When a line of the records below contains the string "Jtail", copy that whole line.

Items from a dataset
- - - - -
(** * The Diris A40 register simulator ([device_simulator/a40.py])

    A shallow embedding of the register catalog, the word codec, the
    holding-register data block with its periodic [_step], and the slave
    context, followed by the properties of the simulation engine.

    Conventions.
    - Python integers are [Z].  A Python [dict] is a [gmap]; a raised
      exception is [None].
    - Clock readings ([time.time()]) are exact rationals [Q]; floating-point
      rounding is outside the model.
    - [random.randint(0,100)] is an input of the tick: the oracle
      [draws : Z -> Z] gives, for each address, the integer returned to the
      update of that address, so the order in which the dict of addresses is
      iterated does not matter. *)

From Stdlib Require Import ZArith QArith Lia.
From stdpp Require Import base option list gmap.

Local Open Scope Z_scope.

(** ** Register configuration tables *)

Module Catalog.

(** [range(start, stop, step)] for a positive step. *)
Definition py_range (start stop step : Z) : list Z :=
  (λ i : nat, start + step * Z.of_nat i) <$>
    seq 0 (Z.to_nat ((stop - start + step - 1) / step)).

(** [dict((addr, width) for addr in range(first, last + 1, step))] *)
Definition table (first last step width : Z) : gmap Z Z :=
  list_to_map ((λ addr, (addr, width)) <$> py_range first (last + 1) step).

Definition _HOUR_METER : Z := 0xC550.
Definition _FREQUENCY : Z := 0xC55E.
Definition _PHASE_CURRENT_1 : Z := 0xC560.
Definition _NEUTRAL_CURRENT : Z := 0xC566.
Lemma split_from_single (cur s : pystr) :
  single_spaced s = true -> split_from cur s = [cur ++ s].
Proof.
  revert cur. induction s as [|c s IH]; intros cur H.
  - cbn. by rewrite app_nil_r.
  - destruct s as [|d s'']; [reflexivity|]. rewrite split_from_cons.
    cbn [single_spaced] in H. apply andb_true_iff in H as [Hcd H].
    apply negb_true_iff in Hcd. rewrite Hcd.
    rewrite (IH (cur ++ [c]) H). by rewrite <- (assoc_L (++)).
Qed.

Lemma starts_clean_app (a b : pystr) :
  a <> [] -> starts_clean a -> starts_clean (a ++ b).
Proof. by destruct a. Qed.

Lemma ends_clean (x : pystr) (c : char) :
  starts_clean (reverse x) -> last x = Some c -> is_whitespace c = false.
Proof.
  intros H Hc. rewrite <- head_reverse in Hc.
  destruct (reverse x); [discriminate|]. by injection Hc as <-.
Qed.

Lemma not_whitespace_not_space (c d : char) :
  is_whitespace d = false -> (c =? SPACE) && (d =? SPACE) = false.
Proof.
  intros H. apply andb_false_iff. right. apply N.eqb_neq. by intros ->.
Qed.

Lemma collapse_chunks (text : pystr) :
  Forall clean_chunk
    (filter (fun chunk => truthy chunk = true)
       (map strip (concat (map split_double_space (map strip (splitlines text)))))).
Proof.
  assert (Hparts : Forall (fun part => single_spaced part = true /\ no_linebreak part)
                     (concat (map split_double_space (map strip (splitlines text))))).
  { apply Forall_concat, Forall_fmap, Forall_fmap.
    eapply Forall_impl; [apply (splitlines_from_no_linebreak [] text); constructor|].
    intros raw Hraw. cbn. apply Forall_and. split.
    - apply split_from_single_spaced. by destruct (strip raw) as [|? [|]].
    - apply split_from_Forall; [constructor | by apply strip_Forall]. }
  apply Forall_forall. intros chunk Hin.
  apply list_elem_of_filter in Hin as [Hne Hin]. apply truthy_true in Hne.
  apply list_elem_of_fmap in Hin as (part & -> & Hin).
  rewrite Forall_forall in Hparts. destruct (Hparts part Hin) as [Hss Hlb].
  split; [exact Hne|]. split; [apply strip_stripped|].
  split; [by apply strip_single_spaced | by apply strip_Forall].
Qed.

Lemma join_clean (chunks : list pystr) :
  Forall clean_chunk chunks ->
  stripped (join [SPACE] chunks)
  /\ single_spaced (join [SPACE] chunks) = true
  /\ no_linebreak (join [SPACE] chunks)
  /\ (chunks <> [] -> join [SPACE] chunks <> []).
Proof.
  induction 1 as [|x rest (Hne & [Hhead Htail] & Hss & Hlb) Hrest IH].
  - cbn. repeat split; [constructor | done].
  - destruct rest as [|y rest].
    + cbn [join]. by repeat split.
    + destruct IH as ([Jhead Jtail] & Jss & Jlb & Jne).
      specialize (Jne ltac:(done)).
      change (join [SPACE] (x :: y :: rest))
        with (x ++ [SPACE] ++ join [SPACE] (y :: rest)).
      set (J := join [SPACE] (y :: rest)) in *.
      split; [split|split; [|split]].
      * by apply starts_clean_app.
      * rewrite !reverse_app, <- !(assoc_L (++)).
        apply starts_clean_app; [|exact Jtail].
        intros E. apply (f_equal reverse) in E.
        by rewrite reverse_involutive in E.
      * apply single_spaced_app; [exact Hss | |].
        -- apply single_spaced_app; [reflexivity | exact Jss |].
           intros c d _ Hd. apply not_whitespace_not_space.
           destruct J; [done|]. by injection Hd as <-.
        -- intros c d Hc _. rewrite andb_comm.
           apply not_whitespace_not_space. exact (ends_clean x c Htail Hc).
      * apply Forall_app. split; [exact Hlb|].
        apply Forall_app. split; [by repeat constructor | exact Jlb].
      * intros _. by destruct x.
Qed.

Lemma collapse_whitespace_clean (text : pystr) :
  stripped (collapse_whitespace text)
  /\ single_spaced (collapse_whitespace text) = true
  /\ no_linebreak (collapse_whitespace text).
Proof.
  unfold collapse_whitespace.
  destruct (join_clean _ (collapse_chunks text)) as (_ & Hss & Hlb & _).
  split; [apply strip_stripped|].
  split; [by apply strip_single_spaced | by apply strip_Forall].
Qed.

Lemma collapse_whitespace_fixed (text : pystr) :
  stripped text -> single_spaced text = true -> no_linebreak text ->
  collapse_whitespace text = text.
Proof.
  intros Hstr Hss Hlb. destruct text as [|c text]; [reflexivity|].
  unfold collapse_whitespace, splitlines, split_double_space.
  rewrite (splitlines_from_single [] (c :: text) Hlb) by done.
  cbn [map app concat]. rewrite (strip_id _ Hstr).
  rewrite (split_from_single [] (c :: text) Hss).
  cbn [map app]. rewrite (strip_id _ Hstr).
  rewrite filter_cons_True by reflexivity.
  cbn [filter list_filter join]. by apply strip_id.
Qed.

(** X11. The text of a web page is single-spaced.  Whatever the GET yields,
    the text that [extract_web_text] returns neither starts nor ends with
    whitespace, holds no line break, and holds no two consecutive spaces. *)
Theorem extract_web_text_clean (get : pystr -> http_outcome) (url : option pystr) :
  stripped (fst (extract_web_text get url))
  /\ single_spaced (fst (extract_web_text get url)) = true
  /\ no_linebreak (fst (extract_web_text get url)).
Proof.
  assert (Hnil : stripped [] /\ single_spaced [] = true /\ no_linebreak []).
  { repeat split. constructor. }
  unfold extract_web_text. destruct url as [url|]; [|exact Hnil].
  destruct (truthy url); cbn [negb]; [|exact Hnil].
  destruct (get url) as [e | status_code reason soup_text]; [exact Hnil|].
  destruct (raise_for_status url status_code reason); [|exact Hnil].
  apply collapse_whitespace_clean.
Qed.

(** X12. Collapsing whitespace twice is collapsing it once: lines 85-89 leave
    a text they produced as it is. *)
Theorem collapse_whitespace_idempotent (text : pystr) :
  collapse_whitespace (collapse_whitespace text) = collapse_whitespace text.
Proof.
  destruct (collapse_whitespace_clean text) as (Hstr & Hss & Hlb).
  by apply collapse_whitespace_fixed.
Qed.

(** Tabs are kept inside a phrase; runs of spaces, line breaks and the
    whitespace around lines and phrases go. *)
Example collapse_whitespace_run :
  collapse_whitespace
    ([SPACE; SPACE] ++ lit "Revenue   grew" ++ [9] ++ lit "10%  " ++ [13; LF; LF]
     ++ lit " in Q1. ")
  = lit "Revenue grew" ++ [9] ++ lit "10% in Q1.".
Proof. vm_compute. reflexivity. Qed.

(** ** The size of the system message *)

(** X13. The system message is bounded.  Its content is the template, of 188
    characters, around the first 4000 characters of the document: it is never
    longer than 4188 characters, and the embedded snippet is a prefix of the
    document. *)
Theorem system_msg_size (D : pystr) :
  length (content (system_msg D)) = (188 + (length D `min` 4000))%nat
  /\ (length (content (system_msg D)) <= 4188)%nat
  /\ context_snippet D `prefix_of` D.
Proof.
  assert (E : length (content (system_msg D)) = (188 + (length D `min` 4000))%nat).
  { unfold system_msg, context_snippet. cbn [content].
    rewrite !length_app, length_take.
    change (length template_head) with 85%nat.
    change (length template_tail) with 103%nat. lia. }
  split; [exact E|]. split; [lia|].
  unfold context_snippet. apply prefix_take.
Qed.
- - - - -
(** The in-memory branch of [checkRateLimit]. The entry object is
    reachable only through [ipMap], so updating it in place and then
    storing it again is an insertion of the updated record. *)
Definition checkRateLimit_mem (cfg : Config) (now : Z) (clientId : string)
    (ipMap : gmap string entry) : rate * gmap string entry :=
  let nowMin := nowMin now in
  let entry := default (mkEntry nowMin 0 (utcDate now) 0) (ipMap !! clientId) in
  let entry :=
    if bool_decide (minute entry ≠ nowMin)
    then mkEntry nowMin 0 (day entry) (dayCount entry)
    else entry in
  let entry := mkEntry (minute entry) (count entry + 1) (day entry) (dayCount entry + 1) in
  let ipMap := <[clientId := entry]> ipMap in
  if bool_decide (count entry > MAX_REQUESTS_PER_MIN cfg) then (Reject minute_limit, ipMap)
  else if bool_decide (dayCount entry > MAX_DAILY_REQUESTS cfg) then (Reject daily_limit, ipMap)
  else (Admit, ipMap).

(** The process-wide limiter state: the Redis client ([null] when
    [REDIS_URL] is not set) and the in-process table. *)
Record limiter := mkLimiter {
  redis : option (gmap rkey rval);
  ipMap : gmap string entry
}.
- - - - -
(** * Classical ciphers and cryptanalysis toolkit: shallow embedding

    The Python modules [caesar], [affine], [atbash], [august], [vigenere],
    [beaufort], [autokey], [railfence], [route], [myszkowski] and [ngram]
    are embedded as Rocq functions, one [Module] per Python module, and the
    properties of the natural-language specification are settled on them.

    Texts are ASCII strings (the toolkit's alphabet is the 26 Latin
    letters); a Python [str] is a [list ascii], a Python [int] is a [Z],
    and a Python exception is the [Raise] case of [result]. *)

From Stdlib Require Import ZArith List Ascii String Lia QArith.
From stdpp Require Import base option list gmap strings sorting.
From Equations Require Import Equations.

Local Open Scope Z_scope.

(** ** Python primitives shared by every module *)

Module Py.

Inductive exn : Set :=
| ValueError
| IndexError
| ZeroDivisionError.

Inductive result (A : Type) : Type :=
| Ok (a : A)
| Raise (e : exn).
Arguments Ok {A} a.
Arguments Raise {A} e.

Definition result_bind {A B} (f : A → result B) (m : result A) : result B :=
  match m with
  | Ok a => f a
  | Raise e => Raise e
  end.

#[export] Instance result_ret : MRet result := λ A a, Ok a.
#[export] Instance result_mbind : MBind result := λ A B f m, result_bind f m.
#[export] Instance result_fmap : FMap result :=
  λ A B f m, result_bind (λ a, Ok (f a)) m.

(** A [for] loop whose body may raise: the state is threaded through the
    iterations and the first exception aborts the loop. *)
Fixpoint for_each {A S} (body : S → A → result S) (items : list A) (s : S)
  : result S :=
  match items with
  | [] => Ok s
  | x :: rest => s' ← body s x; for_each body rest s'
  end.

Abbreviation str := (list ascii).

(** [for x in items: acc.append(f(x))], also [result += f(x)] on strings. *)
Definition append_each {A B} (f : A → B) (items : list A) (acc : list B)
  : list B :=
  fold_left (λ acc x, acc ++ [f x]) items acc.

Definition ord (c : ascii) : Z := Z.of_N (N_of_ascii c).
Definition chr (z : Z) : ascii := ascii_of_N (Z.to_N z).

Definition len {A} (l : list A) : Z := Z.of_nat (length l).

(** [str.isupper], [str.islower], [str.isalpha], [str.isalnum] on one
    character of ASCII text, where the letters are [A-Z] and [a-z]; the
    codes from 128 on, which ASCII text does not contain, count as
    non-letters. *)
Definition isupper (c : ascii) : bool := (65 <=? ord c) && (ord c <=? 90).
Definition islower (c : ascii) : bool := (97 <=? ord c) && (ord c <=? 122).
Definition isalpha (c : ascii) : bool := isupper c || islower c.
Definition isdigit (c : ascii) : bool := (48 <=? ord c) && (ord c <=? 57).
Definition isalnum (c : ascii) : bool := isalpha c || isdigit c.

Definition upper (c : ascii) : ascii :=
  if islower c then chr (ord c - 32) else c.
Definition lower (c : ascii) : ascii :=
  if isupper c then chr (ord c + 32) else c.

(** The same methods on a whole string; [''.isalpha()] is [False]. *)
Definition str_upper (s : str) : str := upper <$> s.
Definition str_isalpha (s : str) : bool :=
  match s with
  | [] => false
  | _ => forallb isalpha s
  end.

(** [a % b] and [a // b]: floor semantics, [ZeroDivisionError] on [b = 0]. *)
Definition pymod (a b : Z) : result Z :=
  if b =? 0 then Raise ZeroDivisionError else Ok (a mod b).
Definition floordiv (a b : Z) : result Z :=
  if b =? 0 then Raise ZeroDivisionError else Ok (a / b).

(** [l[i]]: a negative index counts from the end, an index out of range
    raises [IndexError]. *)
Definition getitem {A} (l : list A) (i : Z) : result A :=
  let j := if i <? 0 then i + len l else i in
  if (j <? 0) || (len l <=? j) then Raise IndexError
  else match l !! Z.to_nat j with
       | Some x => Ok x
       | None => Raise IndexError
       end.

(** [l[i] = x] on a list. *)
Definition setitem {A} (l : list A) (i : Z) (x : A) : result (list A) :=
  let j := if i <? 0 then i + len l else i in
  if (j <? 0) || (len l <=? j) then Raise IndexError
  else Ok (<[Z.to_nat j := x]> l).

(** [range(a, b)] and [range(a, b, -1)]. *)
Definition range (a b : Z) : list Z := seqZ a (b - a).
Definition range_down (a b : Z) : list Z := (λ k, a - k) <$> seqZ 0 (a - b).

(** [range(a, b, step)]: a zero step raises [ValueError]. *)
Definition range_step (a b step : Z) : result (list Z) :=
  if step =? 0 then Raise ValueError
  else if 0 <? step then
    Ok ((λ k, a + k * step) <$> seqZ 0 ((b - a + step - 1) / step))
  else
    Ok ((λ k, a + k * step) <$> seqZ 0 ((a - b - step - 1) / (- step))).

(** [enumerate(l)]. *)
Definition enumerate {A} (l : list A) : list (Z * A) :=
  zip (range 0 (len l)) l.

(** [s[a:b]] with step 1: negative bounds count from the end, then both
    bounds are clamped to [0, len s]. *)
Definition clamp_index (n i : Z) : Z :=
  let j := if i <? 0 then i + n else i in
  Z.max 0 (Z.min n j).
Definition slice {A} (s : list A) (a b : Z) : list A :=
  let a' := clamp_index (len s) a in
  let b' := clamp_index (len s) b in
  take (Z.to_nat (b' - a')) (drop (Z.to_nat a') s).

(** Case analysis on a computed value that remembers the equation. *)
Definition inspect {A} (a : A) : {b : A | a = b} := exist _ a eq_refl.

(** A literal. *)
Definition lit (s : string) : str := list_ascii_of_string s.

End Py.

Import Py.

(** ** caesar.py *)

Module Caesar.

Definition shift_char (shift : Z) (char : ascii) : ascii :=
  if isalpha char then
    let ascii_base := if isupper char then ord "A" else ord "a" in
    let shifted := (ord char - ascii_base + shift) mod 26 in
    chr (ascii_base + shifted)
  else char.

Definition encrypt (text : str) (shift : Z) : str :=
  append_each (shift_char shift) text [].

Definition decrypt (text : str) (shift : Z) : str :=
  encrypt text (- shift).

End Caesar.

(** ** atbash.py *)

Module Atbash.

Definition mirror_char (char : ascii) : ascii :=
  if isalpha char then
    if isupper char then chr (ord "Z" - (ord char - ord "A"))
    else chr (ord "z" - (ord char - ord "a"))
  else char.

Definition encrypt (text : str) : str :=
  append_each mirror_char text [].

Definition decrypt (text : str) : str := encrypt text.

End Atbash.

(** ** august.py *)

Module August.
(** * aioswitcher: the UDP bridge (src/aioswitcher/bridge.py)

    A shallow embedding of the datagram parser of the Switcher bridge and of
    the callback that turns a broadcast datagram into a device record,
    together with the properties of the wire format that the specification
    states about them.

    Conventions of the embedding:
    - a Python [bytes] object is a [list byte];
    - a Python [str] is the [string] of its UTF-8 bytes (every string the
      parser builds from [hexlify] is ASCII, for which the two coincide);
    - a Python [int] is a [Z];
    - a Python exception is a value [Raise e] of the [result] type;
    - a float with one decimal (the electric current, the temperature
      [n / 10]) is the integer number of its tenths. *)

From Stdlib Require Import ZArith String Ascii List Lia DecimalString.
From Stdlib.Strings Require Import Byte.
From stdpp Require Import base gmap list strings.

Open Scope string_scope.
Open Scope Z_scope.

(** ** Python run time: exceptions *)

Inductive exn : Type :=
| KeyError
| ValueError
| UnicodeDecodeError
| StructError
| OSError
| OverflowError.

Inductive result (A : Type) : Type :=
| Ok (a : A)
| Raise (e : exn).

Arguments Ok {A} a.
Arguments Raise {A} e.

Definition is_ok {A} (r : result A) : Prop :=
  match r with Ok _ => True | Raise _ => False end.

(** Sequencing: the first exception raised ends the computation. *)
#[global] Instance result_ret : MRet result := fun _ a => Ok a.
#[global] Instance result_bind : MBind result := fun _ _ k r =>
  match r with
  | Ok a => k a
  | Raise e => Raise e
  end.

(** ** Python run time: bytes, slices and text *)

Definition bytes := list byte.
- - - - -
ANSWER SECTION:
    + destruct IH as ([Jhead Jtail] & Jss & Jlb & Jne).
        apply starts_clean_app; [|exact Jtail].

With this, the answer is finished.